• Exercise description: Each record below should appear again exactly as written.
[Records shown Boundary: Start]
(* ===== verification/_CoqProject ===== *)
-Q . S2P
Prelude.v
Text.v
IntCodec.v
Canon.v
CanonLaws.v
Calendar.v
Outcome.v
Witness.v
Encoding.v
Decimal.v
DecimalMath.v
Values.v
FloatMath.v
Parsing.v
KernelTerm.v
KernelPrim.v
Certificate.v
KernelCheck.v
KernelMeta.v
KernelTyping.v
KernelBudget.v
KernelSound.v
Derivation.v
Publication.v
Elaborate.v
Settlement.v
Journal.v
Commit.v
SatProfile.v
SatCertificate.v
SatCheck.v
Saturation.v
SatLasso.v
SatDriver.v
SatClosure.v
Bisimulation.v
SatBehaves.v
Engine.v
Regimes.v
Deliberation.v
Auditing.v
AuditBundle.v
BundleCodec.v
BundleCheck.v
Trie.v
TrieLaws.v
TrieMap.v
DecodedCache.v
TrieStore.v
NodeCodec.v
TrieLazy.v
TriePersist.v
TriePage.v
L3Value.v
Evidence.v
L3Eval.v
L3Laws.v
Syntax.v
L3Lower.v
L3Scope.v
L3Run.v
Lemma insert_by_perm x l : insert_by x l ≡ₚ x :: l.
Proof.
  induction l as [|y l IH]; simpl; [done|]. destruct (c x y); [done..|].
  rewrite IH. apply Permutation_swap.
Qed.

Lemma sort_by_perm l : sort_by l ≡ₚ l.
Proof. induction l as [|x l IH]; simpl; [done|]. by rewrite insert_by_perm, IH. Qed.

(** Elements the comparison does not separate keep their relative order. *)
Lemma insert_by_filter (P : A → Prop) `{∀ a, Decision (P a)} x l :
  (∀ y z, P y → P z → c y z = Eq) →
  filter P (insert_by x l) = filter P (x :: l).
Proof.
  intros HP. induction l as [|y l IH]; [done|]. simpl insert_by.
  destruct (c x y) eqn:E; [done..|].
  rewrite (filter_cons P y), IH, !filter_cons. repeat case_decide; try done.
  exfalso. assert (c x y = Eq) by (by apply HP). congruence.
Qed.

Lemma sort_by_stable (P : A → Prop) `{∀ a, Decision (P a)} l :
  (∀ y z, P y → P z → c y z = Eq) → filter P (sort_by l) = filter P l.
Proof.
  intros HP. induction l as [|x l IH]; simpl; [done|].
  rewrite insert_by_filter by done. by rewrite !filter_cons, IH.
Qed.
End sort_by.

(** [Vec::sort]. *)
Definition sort {A} `{Ord A} (l : list A) : list A := sort_by cmp l.

(** [Vec::dedup_by]: each element is compared with the last one kept. *)
Fixpoint dedup_from {A} (same : A → A → bool) (prev : A) (l : list A) : list A :=
  match l with
  | [] => []
  | x :: l' =>
    if same x prev then dedup_from same prev l' else x :: dedup_from same x l'
  end.
Definition dedup_by {A} (same : A → A → bool) (l : list A) : list A :=
  match l with [] => [] | x :: l' => x :: dedup_from same x l' end.
Definition dedup {A} `{EqDecision A} (l : list A) : list A :=
  dedup_by (λ x y, bool_decide (x = y)) l.

Abbreviation sorted := (StronglySorted le_of).
Abbreviation strictly_sorted := (StronglySorted lt_of).

Lemma dedup_from_elem {A} (same : A → A → bool) x prev l :
  x ∈ dedup_from same prev l → x ∈ l.
Proof.
  revert prev. induction l as [|y l IH]; intros prev; simpl; [done|].
  rewrite elem_of_cons. destruct (same y prev); [eauto|].
  rewrite elem_of_cons. intros [?|?]; eauto.
Qed.

Section sort_laws.
Context {A B : Type} `{OrdLaws B} (f : A → B).

Lemma insert_by_sorted x l :
  sorted (f <$> l) → sorted (f <$> insert_by (cmp_on f) x l).
Proof.
  induction l as [|y l IH]; simpl; intros Hs; [by repeat constructor|].
  apply StronglySorted_inv in Hs as [Hs Hy]. unfold cmp_on at 1.
  destruct (cmp (f x) (f y)) eqn:E.
  1,2: constructor; [by constructor|].
  1,2: assert (le_of (f x) (f y)) by (unfold le_of; congruence).
  1,2: constructor; [done|]; eapply Forall_impl; [exact Hy|];
       intros; by eapply le_of_trans.
  simpl. constructor; [by apply IH|].
  rewrite insert_by_perm. simpl. constructor; [|done].
  apply lt_le_of. by apply cmp_gt_lt in E.
Qed.

Lemma sort_by_sorted l : sorted (f <$> sort_by (cmp_on f) l).
Proof. induction l; simpl; [constructor|]. by apply insert_by_sorted. Qed.

Lemma sort_by_id l : sorted (f <$> l) → sort_by (cmp_on f) l = l.
Proof.
  induction l as [|x l IH]; [done|]. intros [Hs Hx]%StronglySorted_inv. cbn [sort_by]. rewrite IH by done.
  destruct l as [|y l]; [done|]. apply Forall_cons in Hx as [Hx _]. unfold le_of in Hx. cbn. unfold cmp_on.
  by destruct (cmp (f x) (f y)).
Qed.

Context `{EqDecision B}.
#[local] Abbreviation same := (λ x y : A, bool_decide (f x = f y)).

Lemma dedup_from_keys prev l k :
  k ∈ f <$> prev :: dedup_from same prev l ↔ k ∈ f <$> prev :: l.
Proof.
  revert prev. induction l as [|y l IH]; intros prev; simpl; [done|].
  case_bool_decide as E; simpl.
  - specialize (IH prev). rewrite !fmap_cons in IH. rewrite IH, E. set_solver.
  - specialize (IH y). rewrite !fmap_cons in IH. rewrite elem_of_cons, IH. set_solver.
Qed.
[Records shown Boundary: End]
• Task solution:
(* ===== verification/_CoqProject ===== *)
-Q . S2P
Prelude.v
Text.v
IntCodec.v
Canon.v
CanonLaws.v
Calendar.v
Outcome.v
Witness.v
Encoding.v
Decimal.v
DecimalMath.v
Values.v
FloatMath.v
Parsing.v
KernelTerm.v
KernelPrim.v
Certificate.v
KernelCheck.v
KernelMeta.v
KernelTyping.v
KernelBudget.v
KernelSound.v
Derivation.v
Publication.v
Elaborate.v
Settlement.v
Journal.v
Commit.v
SatProfile.v
SatCertificate.v
SatCheck.v
Saturation.v
SatLasso.v
SatDriver.v
SatClosure.v
Bisimulation.v
SatBehaves.v
Engine.v
Regimes.v
Deliberation.v
Auditing.v
AuditBundle.v
BundleCodec.v
BundleCheck.v
Trie.v
TrieLaws.v
TrieMap.v
DecodedCache.v
TrieStore.v
NodeCodec.v
TrieLazy.v
TriePersist.v
TriePage.v
L3Value.v
Evidence.v
L3Eval.v
L3Laws.v
Syntax.v
L3Lower.v
L3Scope.v
L3Run.v
Lemma insert_by_perm x l : insert_by x l ≡ₚ x :: l.
Proof.
  induction l as [|y l IH]; simpl; [done|]. destruct (c x y); [done..|].
  rewrite IH. apply Permutation_swap.
Qed.

Lemma sort_by_perm l : sort_by l ≡ₚ l.
Proof. induction l as [|x l IH]; simpl; [done|]. by rewrite insert_by_perm, IH. Qed.

(** Elements the comparison does not separate keep their relative order. *)
Lemma insert_by_filter (P : A → Prop) `{∀ a, Decision (P a)} x l :
  (∀ y z, P y → P z → c y z = Eq) →
  filter P (insert_by x l) = filter P (x :: l).
Proof.
  intros HP. induction l as [|y l IH]; [done|]. simpl insert_by.
  destruct (c x y) eqn:E; [done..|].
  rewrite (filter_cons P y), IH, !filter_cons. repeat case_decide; try done.
  exfalso. assert (c x y = Eq) by (by apply HP). congruence.
Qed.

Lemma sort_by_stable (P : A → Prop) `{∀ a, Decision (P a)} l :
  (∀ y z, P y → P z → c y z = Eq) → filter P (sort_by l) = filter P l.
Proof.
  intros HP. induction l as [|x l IH]; simpl; [done|].
  rewrite insert_by_filter by done. by rewrite !filter_cons, IH.
Qed.
End sort_by.

(** [Vec::sort]. *)
Definition sort {A} `{Ord A} (l : list A) : list A := sort_by cmp l.

(** [Vec::dedup_by]: each element is compared with the last one kept. *)
Fixpoint dedup_from {A} (same : A → A → bool) (prev : A) (l : list A) : list A :=
  match l with
  | [] => []
  | x :: l' =>
    if same x prev then dedup_from same prev l' else x :: dedup_from same x l'
  end.
Definition dedup_by {A} (same : A → A → bool) (l : list A) : list A :=
  match l with [] => [] | x :: l' => x :: dedup_from same x l' end.
Definition dedup {A} `{EqDecision A} (l : list A) : list A :=
  dedup_by (λ x y, bool_decide (x = y)) l.

Abbreviation sorted := (StronglySorted le_of).
Abbreviation strictly_sorted := (StronglySorted lt_of).

Lemma dedup_from_elem {A} (same : A → A → bool) x prev l :
  x ∈ dedup_from same prev l → x ∈ l.
Proof.
  revert prev. induction l as [|y l IH]; intros prev; simpl; [done|].
  rewrite elem_of_cons. destruct (same y prev); [eauto|].
  rewrite elem_of_cons. intros [?|?]; eauto.
Qed.

Section sort_laws.
Context {A B : Type} `{OrdLaws B} (f : A → B).

Lemma insert_by_sorted x l :
  sorted (f <$> l) → sorted (f <$> insert_by (cmp_on f) x l).
Proof.
  induction l as [|y l IH]; simpl; intros Hs; [by repeat constructor|].
  apply StronglySorted_inv in Hs as [Hs Hy]. unfold cmp_on at 1.
  destruct (cmp (f x) (f y)) eqn:E.
  1,2: constructor; [by constructor|].
  1,2: assert (le_of (f x) (f y)) by (unfold le_of; congruence).
  1,2: constructor; [done|]; eapply Forall_impl; [exact Hy|];
       intros; by eapply le_of_trans.
  simpl. constructor; [by apply IH|].
  rewrite insert_by_perm. simpl. constructor; [|done].
  apply lt_le_of. by apply cmp_gt_lt in E.
Qed.

Lemma sort_by_sorted l : sorted (f <$> sort_by (cmp_on f) l).
Proof. induction l; simpl; [constructor|]. by apply insert_by_sorted. Qed.

Lemma sort_by_id l : sorted (f <$> l) → sort_by (cmp_on f) l = l.
Proof.
  induction l as [|x l IH]; [done|]. intros [Hs Hx]%StronglySorted_inv. cbn [sort_by]. rewrite IH by done.
  destruct l as [|y l]; [done|]. apply Forall_cons in Hx as [Hx _]. unfold le_of in Hx. cbn. unfold cmp_on.
  by destruct (cmp (f x) (f y)).
Qed.

Context `{EqDecision B}.
#[local] Abbreviation same := (λ x y : A, bool_decide (f x = f y)).

Lemma dedup_from_keys prev l k :
  k ∈ f <$> prev :: dedup_from same prev l ↔ k ∈ f <$> prev :: l.
Proof.
  revert prev. induction l as [|y l IH]; intros prev; simpl; [done|].
  case_bool_decide as E; simpl.
  - specialize (IH prev). rewrite !fmap_cons in IH. rewrite IH, E. set_solver.
  - specialize (IH y). rewrite !fmap_cons in IH. rewrite elem_of_cons, IH. set_solver.
Qed.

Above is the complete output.